» **WHAT IS EXPECTED**:
Within the records below, filter for lines carrying the word "tagged" and copy them.

» **RECORDED DATA**:
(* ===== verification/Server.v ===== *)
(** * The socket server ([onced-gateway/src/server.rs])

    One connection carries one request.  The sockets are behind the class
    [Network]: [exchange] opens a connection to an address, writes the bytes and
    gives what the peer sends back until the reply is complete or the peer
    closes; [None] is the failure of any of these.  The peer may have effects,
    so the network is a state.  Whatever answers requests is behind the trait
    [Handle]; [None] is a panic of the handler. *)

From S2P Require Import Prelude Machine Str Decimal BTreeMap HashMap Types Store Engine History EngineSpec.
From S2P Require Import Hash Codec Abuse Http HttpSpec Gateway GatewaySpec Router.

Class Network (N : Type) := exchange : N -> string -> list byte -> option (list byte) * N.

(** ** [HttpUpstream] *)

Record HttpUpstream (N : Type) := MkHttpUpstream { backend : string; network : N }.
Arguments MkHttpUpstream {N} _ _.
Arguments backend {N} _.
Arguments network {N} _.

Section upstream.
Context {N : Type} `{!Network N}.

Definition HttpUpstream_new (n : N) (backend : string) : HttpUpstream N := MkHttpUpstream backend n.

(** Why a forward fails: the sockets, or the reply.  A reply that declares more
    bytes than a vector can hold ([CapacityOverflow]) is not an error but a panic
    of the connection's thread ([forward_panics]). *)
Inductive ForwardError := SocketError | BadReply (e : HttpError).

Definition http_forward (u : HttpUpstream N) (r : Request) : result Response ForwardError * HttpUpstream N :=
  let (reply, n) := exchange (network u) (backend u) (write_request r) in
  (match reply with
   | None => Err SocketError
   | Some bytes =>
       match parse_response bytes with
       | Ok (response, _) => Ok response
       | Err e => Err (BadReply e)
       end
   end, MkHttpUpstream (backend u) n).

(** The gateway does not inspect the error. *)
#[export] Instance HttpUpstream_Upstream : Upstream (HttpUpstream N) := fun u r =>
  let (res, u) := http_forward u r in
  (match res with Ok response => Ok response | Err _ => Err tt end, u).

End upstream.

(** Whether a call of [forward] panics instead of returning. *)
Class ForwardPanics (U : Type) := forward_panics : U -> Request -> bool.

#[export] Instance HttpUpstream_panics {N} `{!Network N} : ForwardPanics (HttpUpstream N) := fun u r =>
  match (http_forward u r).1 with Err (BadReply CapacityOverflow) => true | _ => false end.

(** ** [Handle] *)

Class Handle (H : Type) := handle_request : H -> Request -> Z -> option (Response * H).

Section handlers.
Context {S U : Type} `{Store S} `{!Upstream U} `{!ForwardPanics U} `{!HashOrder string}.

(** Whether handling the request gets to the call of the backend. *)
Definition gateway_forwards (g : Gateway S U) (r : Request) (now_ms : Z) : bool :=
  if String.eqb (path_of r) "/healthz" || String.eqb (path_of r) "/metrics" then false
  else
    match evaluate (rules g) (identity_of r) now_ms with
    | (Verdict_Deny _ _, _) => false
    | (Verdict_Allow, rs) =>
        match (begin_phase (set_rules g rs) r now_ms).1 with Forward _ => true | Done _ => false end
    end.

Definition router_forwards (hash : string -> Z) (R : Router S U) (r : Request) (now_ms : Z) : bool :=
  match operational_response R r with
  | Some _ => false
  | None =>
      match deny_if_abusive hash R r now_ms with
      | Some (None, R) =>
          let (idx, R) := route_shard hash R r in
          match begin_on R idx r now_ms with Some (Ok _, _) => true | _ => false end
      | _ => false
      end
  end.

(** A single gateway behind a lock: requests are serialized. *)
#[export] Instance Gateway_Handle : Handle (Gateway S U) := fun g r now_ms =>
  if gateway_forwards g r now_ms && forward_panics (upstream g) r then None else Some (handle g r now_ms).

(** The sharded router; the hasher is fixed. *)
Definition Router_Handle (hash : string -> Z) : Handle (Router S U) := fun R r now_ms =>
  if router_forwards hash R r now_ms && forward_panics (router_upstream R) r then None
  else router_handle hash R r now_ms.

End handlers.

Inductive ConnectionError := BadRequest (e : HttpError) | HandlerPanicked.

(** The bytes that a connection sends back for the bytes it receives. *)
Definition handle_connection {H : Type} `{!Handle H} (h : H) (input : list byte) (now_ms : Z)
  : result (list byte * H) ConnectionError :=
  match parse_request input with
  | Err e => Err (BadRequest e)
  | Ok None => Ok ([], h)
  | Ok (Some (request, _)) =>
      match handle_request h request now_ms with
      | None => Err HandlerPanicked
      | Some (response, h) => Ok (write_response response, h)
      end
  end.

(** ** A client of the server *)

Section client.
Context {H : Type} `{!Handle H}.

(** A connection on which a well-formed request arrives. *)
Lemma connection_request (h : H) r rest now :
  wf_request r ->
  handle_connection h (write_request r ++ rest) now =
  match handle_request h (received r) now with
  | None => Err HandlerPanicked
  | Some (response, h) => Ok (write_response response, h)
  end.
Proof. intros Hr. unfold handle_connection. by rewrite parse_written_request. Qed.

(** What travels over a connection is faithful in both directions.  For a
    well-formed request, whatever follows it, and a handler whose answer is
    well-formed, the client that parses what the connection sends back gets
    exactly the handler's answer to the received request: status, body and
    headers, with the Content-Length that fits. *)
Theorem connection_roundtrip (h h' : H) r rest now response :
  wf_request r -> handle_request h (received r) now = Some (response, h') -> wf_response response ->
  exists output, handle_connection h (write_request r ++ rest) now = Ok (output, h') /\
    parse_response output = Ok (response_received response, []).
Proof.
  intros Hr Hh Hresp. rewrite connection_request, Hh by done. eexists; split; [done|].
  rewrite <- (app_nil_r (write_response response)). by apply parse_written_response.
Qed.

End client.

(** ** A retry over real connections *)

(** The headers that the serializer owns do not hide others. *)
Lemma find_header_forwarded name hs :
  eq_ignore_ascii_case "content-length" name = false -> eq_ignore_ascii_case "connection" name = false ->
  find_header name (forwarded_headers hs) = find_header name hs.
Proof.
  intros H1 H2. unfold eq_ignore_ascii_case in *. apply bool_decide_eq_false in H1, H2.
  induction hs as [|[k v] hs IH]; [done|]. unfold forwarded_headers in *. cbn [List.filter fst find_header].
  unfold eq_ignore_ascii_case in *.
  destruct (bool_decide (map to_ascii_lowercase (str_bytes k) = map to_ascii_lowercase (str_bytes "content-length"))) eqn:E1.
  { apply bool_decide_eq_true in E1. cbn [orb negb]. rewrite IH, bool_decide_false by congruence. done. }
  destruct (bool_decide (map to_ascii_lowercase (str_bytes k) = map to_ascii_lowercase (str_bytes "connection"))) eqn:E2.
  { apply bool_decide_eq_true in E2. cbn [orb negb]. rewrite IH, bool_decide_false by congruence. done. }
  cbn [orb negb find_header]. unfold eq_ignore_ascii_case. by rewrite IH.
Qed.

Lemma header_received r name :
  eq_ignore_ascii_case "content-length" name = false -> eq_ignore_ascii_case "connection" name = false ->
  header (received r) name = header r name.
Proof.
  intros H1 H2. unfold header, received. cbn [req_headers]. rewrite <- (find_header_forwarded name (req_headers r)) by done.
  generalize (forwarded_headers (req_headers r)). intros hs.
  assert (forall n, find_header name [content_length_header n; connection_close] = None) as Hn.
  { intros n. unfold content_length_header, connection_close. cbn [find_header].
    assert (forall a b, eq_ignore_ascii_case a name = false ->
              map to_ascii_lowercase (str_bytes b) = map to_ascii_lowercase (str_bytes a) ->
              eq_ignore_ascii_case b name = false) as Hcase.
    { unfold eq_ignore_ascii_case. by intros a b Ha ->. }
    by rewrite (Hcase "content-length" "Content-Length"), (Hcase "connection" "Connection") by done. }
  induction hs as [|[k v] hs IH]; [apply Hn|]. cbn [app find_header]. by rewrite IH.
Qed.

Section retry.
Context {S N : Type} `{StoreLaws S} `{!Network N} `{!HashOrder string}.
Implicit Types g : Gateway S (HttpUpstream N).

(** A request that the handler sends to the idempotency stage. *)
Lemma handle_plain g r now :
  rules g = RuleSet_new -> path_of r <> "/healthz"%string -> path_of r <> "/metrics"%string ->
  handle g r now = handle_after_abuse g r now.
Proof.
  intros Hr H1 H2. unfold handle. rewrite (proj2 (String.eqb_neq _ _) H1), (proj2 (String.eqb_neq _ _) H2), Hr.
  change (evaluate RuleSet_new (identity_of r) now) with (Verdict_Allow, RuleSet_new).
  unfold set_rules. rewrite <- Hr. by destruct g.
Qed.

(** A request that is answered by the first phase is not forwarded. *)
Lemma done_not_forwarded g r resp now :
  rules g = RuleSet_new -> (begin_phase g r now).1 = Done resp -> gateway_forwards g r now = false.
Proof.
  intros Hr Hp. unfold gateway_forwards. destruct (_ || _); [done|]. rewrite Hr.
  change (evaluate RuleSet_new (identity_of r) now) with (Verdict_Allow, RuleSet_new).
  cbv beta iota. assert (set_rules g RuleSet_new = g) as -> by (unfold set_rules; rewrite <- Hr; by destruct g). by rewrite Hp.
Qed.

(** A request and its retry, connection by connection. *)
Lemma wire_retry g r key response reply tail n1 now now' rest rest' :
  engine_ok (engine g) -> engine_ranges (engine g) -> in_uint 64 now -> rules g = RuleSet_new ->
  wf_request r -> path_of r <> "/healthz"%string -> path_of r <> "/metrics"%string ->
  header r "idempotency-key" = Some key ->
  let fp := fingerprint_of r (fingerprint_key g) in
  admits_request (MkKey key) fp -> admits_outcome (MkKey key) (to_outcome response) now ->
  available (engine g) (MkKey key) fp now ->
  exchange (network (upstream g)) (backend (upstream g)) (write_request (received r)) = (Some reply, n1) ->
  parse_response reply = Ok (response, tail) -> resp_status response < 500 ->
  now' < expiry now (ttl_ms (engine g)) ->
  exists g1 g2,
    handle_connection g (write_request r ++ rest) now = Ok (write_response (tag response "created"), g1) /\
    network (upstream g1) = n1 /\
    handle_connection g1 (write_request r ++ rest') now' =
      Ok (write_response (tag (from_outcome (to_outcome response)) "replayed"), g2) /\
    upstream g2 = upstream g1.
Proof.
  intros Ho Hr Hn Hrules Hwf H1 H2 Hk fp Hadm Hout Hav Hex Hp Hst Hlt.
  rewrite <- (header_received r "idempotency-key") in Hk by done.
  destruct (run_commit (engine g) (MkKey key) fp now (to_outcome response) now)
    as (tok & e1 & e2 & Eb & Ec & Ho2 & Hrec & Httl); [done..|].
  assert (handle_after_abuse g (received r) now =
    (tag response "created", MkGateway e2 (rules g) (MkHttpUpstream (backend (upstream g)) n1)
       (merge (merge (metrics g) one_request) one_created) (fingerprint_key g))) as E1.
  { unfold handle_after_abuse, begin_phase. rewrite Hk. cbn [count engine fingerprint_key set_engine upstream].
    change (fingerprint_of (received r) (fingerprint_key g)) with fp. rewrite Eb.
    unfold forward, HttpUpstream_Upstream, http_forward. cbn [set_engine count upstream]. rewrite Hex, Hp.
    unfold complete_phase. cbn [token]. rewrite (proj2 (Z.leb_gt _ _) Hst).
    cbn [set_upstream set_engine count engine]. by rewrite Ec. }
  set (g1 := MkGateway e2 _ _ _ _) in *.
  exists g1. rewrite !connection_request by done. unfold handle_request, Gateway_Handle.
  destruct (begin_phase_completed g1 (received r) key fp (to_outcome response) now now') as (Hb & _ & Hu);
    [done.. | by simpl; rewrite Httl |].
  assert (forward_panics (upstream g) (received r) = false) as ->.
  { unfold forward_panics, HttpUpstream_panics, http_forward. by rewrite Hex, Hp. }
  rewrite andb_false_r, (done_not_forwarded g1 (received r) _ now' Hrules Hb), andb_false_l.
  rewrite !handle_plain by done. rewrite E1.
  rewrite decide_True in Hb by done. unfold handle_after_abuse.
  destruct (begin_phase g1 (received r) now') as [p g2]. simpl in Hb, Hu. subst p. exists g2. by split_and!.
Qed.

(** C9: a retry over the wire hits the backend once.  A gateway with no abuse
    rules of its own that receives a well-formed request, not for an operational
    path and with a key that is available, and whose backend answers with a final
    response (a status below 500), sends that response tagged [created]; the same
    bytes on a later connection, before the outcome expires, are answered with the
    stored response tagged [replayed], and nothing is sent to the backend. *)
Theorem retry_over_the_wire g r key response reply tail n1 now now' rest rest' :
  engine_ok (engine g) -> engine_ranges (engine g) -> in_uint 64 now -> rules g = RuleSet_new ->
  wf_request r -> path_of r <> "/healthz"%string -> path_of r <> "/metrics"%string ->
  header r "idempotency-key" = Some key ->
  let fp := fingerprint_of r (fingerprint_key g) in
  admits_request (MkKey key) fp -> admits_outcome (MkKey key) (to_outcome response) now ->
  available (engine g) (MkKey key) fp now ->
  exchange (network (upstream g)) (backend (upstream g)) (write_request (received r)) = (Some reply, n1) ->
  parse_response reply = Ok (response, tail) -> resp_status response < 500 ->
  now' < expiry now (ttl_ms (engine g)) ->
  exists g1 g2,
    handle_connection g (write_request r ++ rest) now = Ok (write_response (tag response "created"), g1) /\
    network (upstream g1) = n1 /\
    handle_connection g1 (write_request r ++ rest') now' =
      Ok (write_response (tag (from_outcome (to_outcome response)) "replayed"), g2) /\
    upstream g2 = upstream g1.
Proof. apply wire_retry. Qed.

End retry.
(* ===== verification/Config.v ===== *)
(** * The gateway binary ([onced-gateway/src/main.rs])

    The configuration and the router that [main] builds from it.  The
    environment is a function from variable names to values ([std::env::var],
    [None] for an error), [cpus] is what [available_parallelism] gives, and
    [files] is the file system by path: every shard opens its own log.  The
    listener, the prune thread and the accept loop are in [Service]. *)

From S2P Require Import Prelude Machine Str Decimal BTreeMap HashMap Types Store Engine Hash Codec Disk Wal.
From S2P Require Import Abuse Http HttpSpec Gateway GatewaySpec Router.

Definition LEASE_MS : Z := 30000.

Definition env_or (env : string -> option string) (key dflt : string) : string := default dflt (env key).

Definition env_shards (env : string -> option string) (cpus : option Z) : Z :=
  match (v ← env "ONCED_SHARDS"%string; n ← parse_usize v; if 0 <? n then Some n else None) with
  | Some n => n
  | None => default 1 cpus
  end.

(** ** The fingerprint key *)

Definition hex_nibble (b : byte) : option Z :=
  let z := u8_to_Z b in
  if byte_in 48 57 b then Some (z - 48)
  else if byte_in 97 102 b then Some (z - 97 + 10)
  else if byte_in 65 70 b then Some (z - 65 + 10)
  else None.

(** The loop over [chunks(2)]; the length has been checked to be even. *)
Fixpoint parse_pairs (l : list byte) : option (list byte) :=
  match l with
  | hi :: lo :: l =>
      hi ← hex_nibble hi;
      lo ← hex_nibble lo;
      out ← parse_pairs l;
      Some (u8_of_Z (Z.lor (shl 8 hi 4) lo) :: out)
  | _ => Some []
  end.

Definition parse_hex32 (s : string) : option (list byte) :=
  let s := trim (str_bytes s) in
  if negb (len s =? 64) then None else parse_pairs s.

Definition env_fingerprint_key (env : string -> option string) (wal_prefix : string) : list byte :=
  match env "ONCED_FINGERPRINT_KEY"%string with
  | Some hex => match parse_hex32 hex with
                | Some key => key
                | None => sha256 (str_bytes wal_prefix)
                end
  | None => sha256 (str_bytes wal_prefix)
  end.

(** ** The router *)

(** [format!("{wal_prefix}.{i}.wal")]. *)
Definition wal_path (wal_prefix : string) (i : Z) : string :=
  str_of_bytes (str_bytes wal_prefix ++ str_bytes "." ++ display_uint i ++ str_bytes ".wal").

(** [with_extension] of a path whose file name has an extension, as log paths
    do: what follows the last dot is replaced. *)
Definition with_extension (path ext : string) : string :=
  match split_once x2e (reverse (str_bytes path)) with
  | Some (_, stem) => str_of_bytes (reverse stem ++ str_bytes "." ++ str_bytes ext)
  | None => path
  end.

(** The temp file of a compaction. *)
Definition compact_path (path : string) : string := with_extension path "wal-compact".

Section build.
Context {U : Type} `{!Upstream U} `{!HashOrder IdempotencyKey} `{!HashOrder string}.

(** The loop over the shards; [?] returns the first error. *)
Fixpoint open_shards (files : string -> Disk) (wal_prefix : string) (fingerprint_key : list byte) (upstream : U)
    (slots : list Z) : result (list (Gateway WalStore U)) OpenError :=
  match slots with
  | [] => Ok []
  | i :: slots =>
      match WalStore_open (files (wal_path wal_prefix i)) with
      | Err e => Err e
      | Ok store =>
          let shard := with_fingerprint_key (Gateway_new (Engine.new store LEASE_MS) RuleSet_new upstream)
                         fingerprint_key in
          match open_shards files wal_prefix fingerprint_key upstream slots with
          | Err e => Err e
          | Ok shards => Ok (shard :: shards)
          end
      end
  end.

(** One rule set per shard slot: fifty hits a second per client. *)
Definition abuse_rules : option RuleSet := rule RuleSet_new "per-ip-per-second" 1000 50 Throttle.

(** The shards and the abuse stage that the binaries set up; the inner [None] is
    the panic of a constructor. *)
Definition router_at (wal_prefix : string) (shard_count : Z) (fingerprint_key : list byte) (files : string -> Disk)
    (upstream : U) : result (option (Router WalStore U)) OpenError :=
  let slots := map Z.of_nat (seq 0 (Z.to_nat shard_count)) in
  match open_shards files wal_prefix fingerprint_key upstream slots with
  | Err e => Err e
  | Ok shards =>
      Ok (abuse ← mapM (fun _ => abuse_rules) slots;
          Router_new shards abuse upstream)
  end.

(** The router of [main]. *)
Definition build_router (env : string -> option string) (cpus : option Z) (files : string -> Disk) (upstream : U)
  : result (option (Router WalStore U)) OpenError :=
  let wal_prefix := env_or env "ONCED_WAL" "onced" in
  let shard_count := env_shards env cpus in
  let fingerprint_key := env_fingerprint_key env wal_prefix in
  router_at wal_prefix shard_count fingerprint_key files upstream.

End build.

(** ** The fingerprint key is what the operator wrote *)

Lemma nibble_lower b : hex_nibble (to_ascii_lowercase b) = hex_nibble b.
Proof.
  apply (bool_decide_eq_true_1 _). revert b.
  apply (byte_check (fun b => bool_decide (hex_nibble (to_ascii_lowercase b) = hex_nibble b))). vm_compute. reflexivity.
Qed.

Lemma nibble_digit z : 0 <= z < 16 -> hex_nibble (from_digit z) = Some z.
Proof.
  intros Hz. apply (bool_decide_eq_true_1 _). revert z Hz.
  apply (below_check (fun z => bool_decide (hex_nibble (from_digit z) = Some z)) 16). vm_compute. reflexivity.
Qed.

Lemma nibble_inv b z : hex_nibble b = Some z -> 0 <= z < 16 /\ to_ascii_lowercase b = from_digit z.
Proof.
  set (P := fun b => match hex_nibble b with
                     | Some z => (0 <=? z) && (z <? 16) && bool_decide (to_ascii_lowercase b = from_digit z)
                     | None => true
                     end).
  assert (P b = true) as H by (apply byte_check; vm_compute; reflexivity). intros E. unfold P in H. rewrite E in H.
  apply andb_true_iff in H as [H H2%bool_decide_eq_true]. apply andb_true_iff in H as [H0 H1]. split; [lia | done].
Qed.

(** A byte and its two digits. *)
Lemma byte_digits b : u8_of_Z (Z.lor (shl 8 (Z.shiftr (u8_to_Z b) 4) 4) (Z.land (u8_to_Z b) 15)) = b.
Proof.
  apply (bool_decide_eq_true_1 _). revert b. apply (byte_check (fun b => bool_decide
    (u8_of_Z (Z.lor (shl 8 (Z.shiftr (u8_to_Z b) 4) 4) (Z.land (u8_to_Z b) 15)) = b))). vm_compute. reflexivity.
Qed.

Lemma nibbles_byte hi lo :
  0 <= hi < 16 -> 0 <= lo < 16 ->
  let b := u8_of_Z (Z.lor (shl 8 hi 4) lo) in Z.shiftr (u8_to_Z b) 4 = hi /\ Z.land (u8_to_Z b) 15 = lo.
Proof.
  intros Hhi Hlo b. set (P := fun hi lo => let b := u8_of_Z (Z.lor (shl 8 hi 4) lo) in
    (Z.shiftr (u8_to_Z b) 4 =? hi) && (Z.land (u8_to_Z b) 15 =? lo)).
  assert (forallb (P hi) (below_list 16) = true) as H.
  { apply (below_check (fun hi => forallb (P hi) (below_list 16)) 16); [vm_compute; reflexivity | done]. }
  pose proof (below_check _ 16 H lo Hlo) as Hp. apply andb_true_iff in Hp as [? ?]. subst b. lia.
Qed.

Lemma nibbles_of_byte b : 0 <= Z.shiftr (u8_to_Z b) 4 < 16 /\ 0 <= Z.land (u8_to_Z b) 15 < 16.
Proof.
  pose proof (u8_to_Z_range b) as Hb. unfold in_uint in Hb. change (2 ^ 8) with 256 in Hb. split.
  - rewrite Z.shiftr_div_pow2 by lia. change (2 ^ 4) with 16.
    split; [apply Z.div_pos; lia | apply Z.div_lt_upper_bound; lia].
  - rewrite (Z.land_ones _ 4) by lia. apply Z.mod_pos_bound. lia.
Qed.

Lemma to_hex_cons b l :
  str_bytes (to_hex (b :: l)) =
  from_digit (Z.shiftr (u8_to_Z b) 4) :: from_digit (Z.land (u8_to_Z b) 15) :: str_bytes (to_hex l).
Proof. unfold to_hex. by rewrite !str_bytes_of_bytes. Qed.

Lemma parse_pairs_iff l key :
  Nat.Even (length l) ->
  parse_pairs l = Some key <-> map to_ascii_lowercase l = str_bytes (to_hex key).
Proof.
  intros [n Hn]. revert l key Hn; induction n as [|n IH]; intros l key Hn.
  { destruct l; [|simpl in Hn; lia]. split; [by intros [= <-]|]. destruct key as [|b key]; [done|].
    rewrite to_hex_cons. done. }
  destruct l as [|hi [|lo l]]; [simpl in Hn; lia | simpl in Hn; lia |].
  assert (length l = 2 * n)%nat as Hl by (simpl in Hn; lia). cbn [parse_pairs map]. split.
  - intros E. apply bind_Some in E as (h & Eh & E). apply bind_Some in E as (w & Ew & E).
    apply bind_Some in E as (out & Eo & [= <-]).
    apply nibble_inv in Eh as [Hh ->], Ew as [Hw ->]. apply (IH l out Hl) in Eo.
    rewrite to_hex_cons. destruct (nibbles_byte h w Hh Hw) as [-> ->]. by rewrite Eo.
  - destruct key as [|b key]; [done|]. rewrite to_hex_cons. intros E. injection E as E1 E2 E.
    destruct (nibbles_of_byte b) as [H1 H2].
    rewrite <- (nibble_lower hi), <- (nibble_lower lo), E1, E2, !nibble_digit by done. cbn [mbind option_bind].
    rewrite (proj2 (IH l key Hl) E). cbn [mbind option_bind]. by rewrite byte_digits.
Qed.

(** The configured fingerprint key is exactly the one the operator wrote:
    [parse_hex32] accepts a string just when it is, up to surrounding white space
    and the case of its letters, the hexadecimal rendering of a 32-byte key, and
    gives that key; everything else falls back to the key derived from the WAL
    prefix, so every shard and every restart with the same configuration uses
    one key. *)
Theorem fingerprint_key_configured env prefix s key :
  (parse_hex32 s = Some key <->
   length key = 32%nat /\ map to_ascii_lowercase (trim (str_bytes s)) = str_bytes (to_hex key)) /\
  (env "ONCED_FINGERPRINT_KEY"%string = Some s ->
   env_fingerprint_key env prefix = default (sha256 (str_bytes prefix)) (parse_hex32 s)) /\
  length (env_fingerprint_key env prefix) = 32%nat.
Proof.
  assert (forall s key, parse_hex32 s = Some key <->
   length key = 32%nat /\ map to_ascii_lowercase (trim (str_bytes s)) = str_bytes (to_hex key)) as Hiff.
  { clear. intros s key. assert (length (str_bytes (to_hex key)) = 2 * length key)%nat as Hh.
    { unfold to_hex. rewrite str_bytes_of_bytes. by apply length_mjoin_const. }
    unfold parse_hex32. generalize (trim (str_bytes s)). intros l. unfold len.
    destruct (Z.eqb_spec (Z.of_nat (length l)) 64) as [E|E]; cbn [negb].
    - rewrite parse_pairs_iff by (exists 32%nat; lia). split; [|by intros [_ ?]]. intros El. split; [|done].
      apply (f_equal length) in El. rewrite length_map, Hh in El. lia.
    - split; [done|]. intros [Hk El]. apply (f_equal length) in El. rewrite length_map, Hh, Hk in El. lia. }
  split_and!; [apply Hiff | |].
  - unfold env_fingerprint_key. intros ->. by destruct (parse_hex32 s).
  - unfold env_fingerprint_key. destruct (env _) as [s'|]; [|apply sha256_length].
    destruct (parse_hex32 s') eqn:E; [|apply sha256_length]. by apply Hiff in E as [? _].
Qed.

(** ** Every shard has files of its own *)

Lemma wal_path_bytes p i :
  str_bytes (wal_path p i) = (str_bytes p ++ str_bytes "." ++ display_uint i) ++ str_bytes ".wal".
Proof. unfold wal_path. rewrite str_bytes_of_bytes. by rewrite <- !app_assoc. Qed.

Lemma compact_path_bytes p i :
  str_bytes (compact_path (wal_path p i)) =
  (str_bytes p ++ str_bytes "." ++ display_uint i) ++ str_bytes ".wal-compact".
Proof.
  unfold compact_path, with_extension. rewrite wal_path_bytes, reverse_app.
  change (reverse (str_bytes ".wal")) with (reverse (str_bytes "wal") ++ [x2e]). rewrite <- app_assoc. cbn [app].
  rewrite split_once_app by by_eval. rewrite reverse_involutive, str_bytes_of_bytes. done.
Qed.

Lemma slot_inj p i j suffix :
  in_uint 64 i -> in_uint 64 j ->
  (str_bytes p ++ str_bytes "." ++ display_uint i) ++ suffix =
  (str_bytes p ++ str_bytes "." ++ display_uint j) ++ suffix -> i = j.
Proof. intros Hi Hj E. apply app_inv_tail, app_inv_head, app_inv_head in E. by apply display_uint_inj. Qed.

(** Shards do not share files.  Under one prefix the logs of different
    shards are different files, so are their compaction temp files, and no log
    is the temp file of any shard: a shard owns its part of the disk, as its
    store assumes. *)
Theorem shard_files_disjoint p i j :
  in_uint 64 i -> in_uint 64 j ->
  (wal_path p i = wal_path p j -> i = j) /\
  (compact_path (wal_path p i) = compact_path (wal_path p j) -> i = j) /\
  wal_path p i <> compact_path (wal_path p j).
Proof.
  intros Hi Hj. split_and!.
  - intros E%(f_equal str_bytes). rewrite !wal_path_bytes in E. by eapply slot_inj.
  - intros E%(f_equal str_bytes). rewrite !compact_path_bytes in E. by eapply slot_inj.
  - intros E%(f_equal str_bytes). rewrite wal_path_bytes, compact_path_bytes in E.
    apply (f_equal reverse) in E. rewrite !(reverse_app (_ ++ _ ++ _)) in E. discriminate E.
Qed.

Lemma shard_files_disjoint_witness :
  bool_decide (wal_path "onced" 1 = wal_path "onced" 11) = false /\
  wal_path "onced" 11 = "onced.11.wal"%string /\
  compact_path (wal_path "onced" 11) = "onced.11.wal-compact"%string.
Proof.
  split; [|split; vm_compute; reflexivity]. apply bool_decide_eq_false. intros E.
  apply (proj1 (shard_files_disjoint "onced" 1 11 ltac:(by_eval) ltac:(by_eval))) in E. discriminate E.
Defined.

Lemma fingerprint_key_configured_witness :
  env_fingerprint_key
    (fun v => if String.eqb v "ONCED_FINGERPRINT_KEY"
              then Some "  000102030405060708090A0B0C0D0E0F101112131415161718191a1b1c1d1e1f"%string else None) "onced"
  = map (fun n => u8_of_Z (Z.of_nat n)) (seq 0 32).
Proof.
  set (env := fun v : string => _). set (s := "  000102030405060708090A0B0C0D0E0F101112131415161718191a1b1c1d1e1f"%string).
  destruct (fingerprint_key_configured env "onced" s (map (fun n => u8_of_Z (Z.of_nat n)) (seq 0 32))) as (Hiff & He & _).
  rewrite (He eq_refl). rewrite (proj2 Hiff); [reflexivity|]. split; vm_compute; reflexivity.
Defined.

» **RESULT FOR THIS TASK**:
    response (a status below 500), sends that response tagged [created]; the same
    stored response tagged [replayed], and nothing is sent to the backend. *)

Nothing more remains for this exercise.